WHAT TO DO - Please copy out the entries until you have copied the line that contains "From Stdlib Require", beginning with the first line.

*** Opening of DATA FOR REVIEW ***

(** * Design governance engine and artifact healing pipeline

    A shallow embedding of [governance-engine.js] (the weighted rule-compliance
    scorer over a design node tree) and of the healing stages of the code
    output handler ([parseGeminiResponse] and its helpers), together with the
    properties of the specification that concern them.

    JavaScript strings are modelled as Rocq strings whose characters are read
    as the code units U+0000..U+00FF (Latin-1); numbers that the code treats
    as integers are in [Z], the colour arithmetic is in IEEE 754 binary64
    ([PrimFloat]), which is the JavaScript Number type. *)

From Stdlib Require Import ZArith QArith List String Ascii Lia Bool Floats.
From stdpp Require Import gmap strings.
Import ListNotations.

Local Open Scope Z_scope.
Local Open Scope string_scope.
Local Open Scope list_scope.

(** ** The JavaScript runtime: strings and regular expressions *)

Module JS.

Definition text := list ascii.

Definition s2l : string -> text := list_ascii_of_string.
Definition l2s : text -> string := string_of_list_ascii.

Definition code (c : ascii) : N := N_of_ascii c.

Definition between (lo hi : N) (c : ascii) : bool :=
  (N.leb lo (code c) && N.leb (code c) hi)%bool.

Definition isCode (k : N) (c : ascii) : bool := N.eqb (code c) k.

(** [\s]: WhiteSpace and LineTerminator code units below U+0100:
    TAB, LF, VT, FF, CR, SP and NBSP. [String.prototype.trim] strips the
    same set. *)
Definition isWhiteSpace (c : ascii) : bool :=
  (between 9 13 c || isCode 32 c || isCode 160 c)%bool.

(** LineTerminator code units below U+0100: LF and CR. *)
Definition isLineTerminator (c : ascii) : bool := (isCode 10 c || isCode 13 c)%bool.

*** Close of DATA FOR REVIEW ***

EXPECTED ANSWER -
(** * Design governance engine and artifact healing pipeline

    A shallow embedding of [governance-engine.js] (the weighted rule-compliance
    scorer over a design node tree) and of the healing stages of the code
    output handler ([parseGeminiResponse] and its helpers), together with the
    properties of the specification that concern them.

    JavaScript strings are modelled as Rocq strings whose characters are read
    as the code units U+0000..U+00FF (Latin-1); numbers that the code treats
    as integers are in [Z], the colour arithmetic is in IEEE 754 binary64
    ([PrimFloat]), which is the JavaScript Number type. *)

From Stdlib Require Import ZArith QArith List String Ascii Lia Bool Floats.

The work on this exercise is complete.